Stored records:
(** C8 (amended): with [sort] on, and a comparison under which no two
    different captured routes tie, two runs that differ in
    [crawl.concurrency] and in the order in which captures complete, and
    that capture the same pages, write the same index document.  With
    crawl mode off the concurrency setting is not read; two runs then
    differ in the order of completion only and capture the same pages:
    when no two different declared routes tie, they reject both, or
    write the same text over the same pages, and they end within one
    turn of the loop per declared route. *)
Theorem index_independent_of_scheduling
        (options : Options.t) (resolvedConfig : ResolvedConfig.t) (site : Site)
        (localeCompare : string -> string -> Z)
        (c1 c2 : Z) (scheds1 scheds2 : list (list nat)) :
  Output.sort (Options.output options) = true ->
  (forall a b, (localeCompare a b <= 0 \/ localeCompare b a <= 0)%Z) ->
  (forall a b c,
      (localeCompare a b <= 0 -> localeCompare b c <= 0 -> localeCompare a c <= 0)%Z) ->
  (forall fuel1 fuel2 llms1 pages1 llms2 pages2,
      closeBundle (withConcurrency c1 options) resolvedConfig site localeCompare
                  fuel1 scheds1 = Written llms1 pages1 ->
      closeBundle (withConcurrency c2 options) resolvedConfig site localeCompare
                  fuel2 scheds2 = Written llms2 pages2 ->
      Permutation pages1 pages2 ->
      noTies localeCompare (map Captured.route pages1) ->
      llms1 = llms2)
  /\ (Crawl.enabled (Options.crawl options) = false ->
      noTies localeCompare (map Entry.route (seedQueue options)) ->
      forall fuel,
        (length (seedQueue options) < fuel)%nat ->
        sameIndex
          (closeBundle (withConcurrency c1 options) resolvedConfig site localeCompare
                       fuel scheds1)
          (closeBundle (withConcurrency c2 options) resolvedConfig site localeCompare
                       fuel scheds2)
        /\ closeBundle (withConcurrency c1 options) resolvedConfig site localeCompare
                       fuel scheds1 <> OutOfFuel).
Proof.
  intros Hsort Htot Htr.
  set (o1 := withConcurrency c1 options). set (o2 := withConcurrency c2 options).
  split.
  - intros fuel1 fuel2 llms1 pages1 llms2 pages2 H1 H2 HP Hties.
    apply closeBundle_written in H1 as [-> Hn], H2 as [-> _].
    now apply renderLlms_same_pages.
  - intros Hexp Hties fuel Hfuel.
    assert (Hq : seedQueue o1 = seedQueue options).
    { apply seedQueue_agree; auto. }
    assert (Hinit : sameProgress (initialState o1) (initialState o2)).
    { unfold initialState, sameProgress. cbn [visited queue captured].
      split; [reflexivity|]. split; [|constructor].
      apply (seedQueue_agree o1 o2); auto. }
    pose proof (loop_agree o1 o2 resolvedConfig site Hexp Hexp eq_refl eq_refl eq_refl
                           fuel scheds1 scheds2 _ _ Hinit) as Hl.
    pose proof (loop_explicit_fuel o1 resolvedConfig site Hexp fuel scheds1
                                   (initialState o1)) as Hnf.
    unfold closeBundle.
    change (Options.enabled o2) with (Options.enabled o1).
    destruct (negb (Options.enabled o1)); [split; [exact I | discriminate]|].
    destruct (loop o1 resolvedConfig site fuel scheds1 (initialState o1))
      as [st1| |] eqn:E1;
      destruct (loop o2 resolvedConfig site fuel scheds2 (initialState o2))
        as [st2| |] eqn:E2;
      try contradiction.
    + split; [|discriminate]. destruct Hl as (_ & _ & HP). split; [|exact HP].
      apply renderLlms_same_pages; auto.
      * pose proof (routesSatisfy_loop
                      o1 resolvedConfig site
                      (fun r => In r (map Entry.route (seedQueue o1)))) as Hr.
        destruct (Hr (fun e He => in_map Entry.route _ e He)
                     (fun parent _ _ _ _ Hc _ _ _ _ =>
                        False_ind _ (Bool.diff_false_true
                                       (eq_trans (eq_sym Hexp) Hc)))
                     fuel scheds1 st1 E1) as (_ & _ & Hc).
        intros a b Ha Hb. apply Hties; rewrite <- Hq.
        -- rewrite Forall_forall in Hc. now apply Hc.
        -- rewrite Forall_forall in Hc. now apply Hc.
      * apply Inv_loop in E1; [|apply Inv_initial].
        destruct E1 as (_ & Hn & _). exact Hn.
    + split; [exact I | discriminate].
    + exfalso. apply Hnf; [|reflexivity]. simpl. rewrite Hq. exact Hfuel.
Qed.
(** X7: the header commutes with other code's definition or removal of
    any macro it does not read.  Where line 8 is left as written, for a
    macro that is neither the include guard, [_MSC_VER] or
    [_MODE_T_DEFINED] nor an identifier of line 8, defining it or
    removing it before the inclusion gives the same translation unit as
    doing so after the inclusion. *)
Theorem header_commutes_with_other_macros (t : tu) (m : string) :
  m ≠ GIT2_SYS_TEST_WIN32_COMPAT_H → m ≠ _MSC_VER → m ≠ _MODE_T_DEFINED →
  m ∉ typedef_line →
  typedef_line_verbatim t = true →
  git2_systest_win32_h (define m t) = define m (git2_systest_win32_h t)
  ∧ git2_systest_win32_h (undef m t) = undef m (git2_systest_win32_h t).
Proof.
  intros Hguard Hmsvc Hflag Hm Hline.
  assert (Hguard' : GIT2_SYS_TEST_WIN32_COMPAT_H ≠ m) by congruence.
  assert (Hmsvc' : _MSC_VER ≠ m) by congruence.
  assert (Hflag' : _MODE_T_DEFINED ≠ m) by congruence.
  unfold git2_systest_win32_h, declare_mode_t.
  rewrite !(verbatim_define GIT2_SYS_TEST_WIN32_COMPAT_H)
    by apply guard_not_on_typedef_line.
  rewrite (verbatim_define m), (verbatim_undef m), Hline by done.
  rewrite !(defined_define_ne _ GIT2_SYS_TEST_WIN32_COMPAT_H) by done.
  rewrite !(defined_define_ne _ m), !(defined_undef_ne _ m) by done.
  destruct (defined GIT2_SYS_TEST_WIN32_COMPAT_H t),
           (defined _MSC_VER t), (defined _MODE_T_DEFINED t); cbn;
    (split; [| unfold define, undef, typedef; cbn; f_equal; set_solver]);
    unfold define, typedef; cbn; f_equal; set_solver.
Qed.

Lemma header_commutes_with_other_macros_witness :
  "NDEBUG" ≠ GIT2_SYS_TEST_WIN32_COMPAT_H
  ∧ "NDEBUG" ≠ _MSC_VER
  ∧ "NDEBUG" ≠ _MODE_T_DEFINED
  ∧ ("NDEBUG" ∉ typedef_line)
  ∧ typedef_line_verbatim msvc_tu = true
  ∧ git2_systest_win32_h (define "NDEBUG" msvc_tu)
    = define "NDEBUG" (git2_systest_win32_h msvc_tu)
  ∧ git2_systest_win32_h (undef "NDEBUG" msvc_tu)
    = undef "NDEBUG" (git2_systest_win32_h msvc_tu).
Proof.
  assert (H1 : "NDEBUG" ≠ GIT2_SYS_TEST_WIN32_COMPAT_H) by discriminate.
  assert (H2 : "NDEBUG" ≠ _MSC_VER) by discriminate.
  assert (H3 : "NDEBUG" ≠ _MODE_T_DEFINED) by discriminate.
  assert (H4 : "NDEBUG" ∉ typedef_line).
  { unfold typedef_line. rewrite !not_elem_of_cons.
    repeat split; try discriminate. apply not_elem_of_nil. }
  split; [exact H1 |]. split; [exact H2 |]. split; [exact H3 |].
  split; [exact H4 |]. split; [reflexivity |].
  exact (header_commutes_with_other_macros msvc_tu "NDEBUG" H1 H2 H3 H4 eq_refl).
Defined.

→ **ABOUT THIS EXERCISE**
The records above must be set down again exactly as written.

→ **ANSWER SPACE**
(** C8 (amended): with [sort] on, and a comparison under which no two
    different captured routes tie, two runs that differ in
    [crawl.concurrency] and in the order in which captures complete, and
    that capture the same pages, write the same index document.  With
    crawl mode off the concurrency setting is not read; two runs then
    differ in the order of completion only and capture the same pages:
    when no two different declared routes tie, they reject both, or
    write the same text over the same pages, and they end within one
    turn of the loop per declared route. *)
Theorem index_independent_of_scheduling
        (options : Options.t) (resolvedConfig : ResolvedConfig.t) (site : Site)
        (localeCompare : string -> string -> Z)
        (c1 c2 : Z) (scheds1 scheds2 : list (list nat)) :
  Output.sort (Options.output options) = true ->
  (forall a b, (localeCompare a b <= 0 \/ localeCompare b a <= 0)%Z) ->
  (forall a b c,
      (localeCompare a b <= 0 -> localeCompare b c <= 0 -> localeCompare a c <= 0)%Z) ->
  (forall fuel1 fuel2 llms1 pages1 llms2 pages2,
      closeBundle (withConcurrency c1 options) resolvedConfig site localeCompare
                  fuel1 scheds1 = Written llms1 pages1 ->
      closeBundle (withConcurrency c2 options) resolvedConfig site localeCompare
                  fuel2 scheds2 = Written llms2 pages2 ->
      Permutation pages1 pages2 ->
      noTies localeCompare (map Captured.route pages1) ->
      llms1 = llms2)
  /\ (Crawl.enabled (Options.crawl options) = false ->
      noTies localeCompare (map Entry.route (seedQueue options)) ->
      forall fuel,
        (length (seedQueue options) < fuel)%nat ->
        sameIndex
          (closeBundle (withConcurrency c1 options) resolvedConfig site localeCompare
                       fuel scheds1)
          (closeBundle (withConcurrency c2 options) resolvedConfig site localeCompare
                       fuel scheds2)
        /\ closeBundle (withConcurrency c1 options) resolvedConfig site localeCompare
                       fuel scheds1 <> OutOfFuel).
Proof.
  intros Hsort Htot Htr.
  set (o1 := withConcurrency c1 options). set (o2 := withConcurrency c2 options).
  split.
  - intros fuel1 fuel2 llms1 pages1 llms2 pages2 H1 H2 HP Hties.
    apply closeBundle_written in H1 as [-> Hn], H2 as [-> _].
    now apply renderLlms_same_pages.
  - intros Hexp Hties fuel Hfuel.
    assert (Hq : seedQueue o1 = seedQueue options).
    { apply seedQueue_agree; auto. }
    assert (Hinit : sameProgress (initialState o1) (initialState o2)).
    { unfold initialState, sameProgress. cbn [visited queue captured].
      split; [reflexivity|]. split; [|constructor].
      apply (seedQueue_agree o1 o2); auto. }
    pose proof (loop_agree o1 o2 resolvedConfig site Hexp Hexp eq_refl eq_refl eq_refl
                           fuel scheds1 scheds2 _ _ Hinit) as Hl.
    pose proof (loop_explicit_fuel o1 resolvedConfig site Hexp fuel scheds1
                                   (initialState o1)) as Hnf.
    unfold closeBundle.
    change (Options.enabled o2) with (Options.enabled o1).
    destruct (negb (Options.enabled o1)); [split; [exact I | discriminate]|].
    destruct (loop o1 resolvedConfig site fuel scheds1 (initialState o1))
      as [st1| |] eqn:E1;
      destruct (loop o2 resolvedConfig site fuel scheds2 (initialState o2))
        as [st2| |] eqn:E2;
      try contradiction.
    + split; [|discriminate]. destruct Hl as (_ & _ & HP). split; [|exact HP].
      apply renderLlms_same_pages; auto.
      * pose proof (routesSatisfy_loop
                      o1 resolvedConfig site
                      (fun r => In r (map Entry.route (seedQueue o1)))) as Hr.
        destruct (Hr (fun e He => in_map Entry.route _ e He)
                     (fun parent _ _ _ _ Hc _ _ _ _ =>
                        False_ind _ (Bool.diff_false_true
                                       (eq_trans (eq_sym Hexp) Hc)))
                     fuel scheds1 st1 E1) as (_ & _ & Hc).
        intros a b Ha Hb. apply Hties; rewrite <- Hq.
        -- rewrite Forall_forall in Hc. now apply Hc.
        -- rewrite Forall_forall in Hc. now apply Hc.
      * apply Inv_loop in E1; [|apply Inv_initial].
        destruct E1 as (_ & Hn & _). exact Hn.
    + split; [exact I | discriminate].
    + exfalso. apply Hnf; [|reflexivity]. simpl. rewrite Hq. exact Hfuel.
Qed.
(** X7: the header commutes with other code's definition or removal of
    any macro it does not read.  Where line 8 is left as written, for a
    macro that is neither the include guard, [_MSC_VER] or
    [_MODE_T_DEFINED] nor an identifier of line 8, defining it or
    removing it before the inclusion gives the same translation unit as
    doing so after the inclusion. *)
Theorem header_commutes_with_other_macros (t : tu) (m : string) :
  m ≠ GIT2_SYS_TEST_WIN32_COMPAT_H → m ≠ _MSC_VER → m ≠ _MODE_T_DEFINED →
  m ∉ typedef_line →
  typedef_line_verbatim t = true →
  git2_systest_win32_h (define m t) = define m (git2_systest_win32_h t)
  ∧ git2_systest_win32_h (undef m t) = undef m (git2_systest_win32_h t).
Proof.
  intros Hguard Hmsvc Hflag Hm Hline.
  assert (Hguard' : GIT2_SYS_TEST_WIN32_COMPAT_H ≠ m) by congruence.
  assert (Hmsvc' : _MSC_VER ≠ m) by congruence.
  assert (Hflag' : _MODE_T_DEFINED ≠ m) by congruence.
  unfold git2_systest_win32_h, declare_mode_t.
  rewrite !(verbatim_define GIT2_SYS_TEST_WIN32_COMPAT_H)
    by apply guard_not_on_typedef_line.
  rewrite (verbatim_define m), (verbatim_undef m), Hline by done.
  rewrite !(defined_define_ne _ GIT2_SYS_TEST_WIN32_COMPAT_H) by done.
  rewrite !(defined_define_ne _ m), !(defined_undef_ne _ m) by done.
  destruct (defined GIT2_SYS_TEST_WIN32_COMPAT_H t),
           (defined _MSC_VER t), (defined _MODE_T_DEFINED t); cbn;
    (split; [| unfold define, undef, typedef; cbn; f_equal; set_solver]);
    unfold define, typedef; cbn; f_equal; set_solver.
Qed.

Lemma header_commutes_with_other_macros_witness :
  "NDEBUG" ≠ GIT2_SYS_TEST_WIN32_COMPAT_H
  ∧ "NDEBUG" ≠ _MSC_VER
  ∧ "NDEBUG" ≠ _MODE_T_DEFINED
  ∧ ("NDEBUG" ∉ typedef_line)
  ∧ typedef_line_verbatim msvc_tu = true
  ∧ git2_systest_win32_h (define "NDEBUG" msvc_tu)
    = define "NDEBUG" (git2_systest_win32_h msvc_tu)
  ∧ git2_systest_win32_h (undef "NDEBUG" msvc_tu)
    = undef "NDEBUG" (git2_systest_win32_h msvc_tu).
Proof.
  assert (H1 : "NDEBUG" ≠ GIT2_SYS_TEST_WIN32_COMPAT_H) by discriminate.
  assert (H2 : "NDEBUG" ≠ _MSC_VER) by discriminate.
  assert (H3 : "NDEBUG" ≠ _MODE_T_DEFINED) by discriminate.
  assert (H4 : "NDEBUG" ∉ typedef_line).
  { unfold typedef_line. rewrite !not_elem_of_cons.
    repeat split; try discriminate. apply not_elem_of_nil. }
  split; [exact H1 |]. split; [exact H2 |]. split; [exact H3 |].
  split; [exact H4 |]. split; [reflexivity |].
  exact (header_commutes_with_other_macros msvc_tu "NDEBUG" H1 H2 H3 H4 eq_refl).
Defined.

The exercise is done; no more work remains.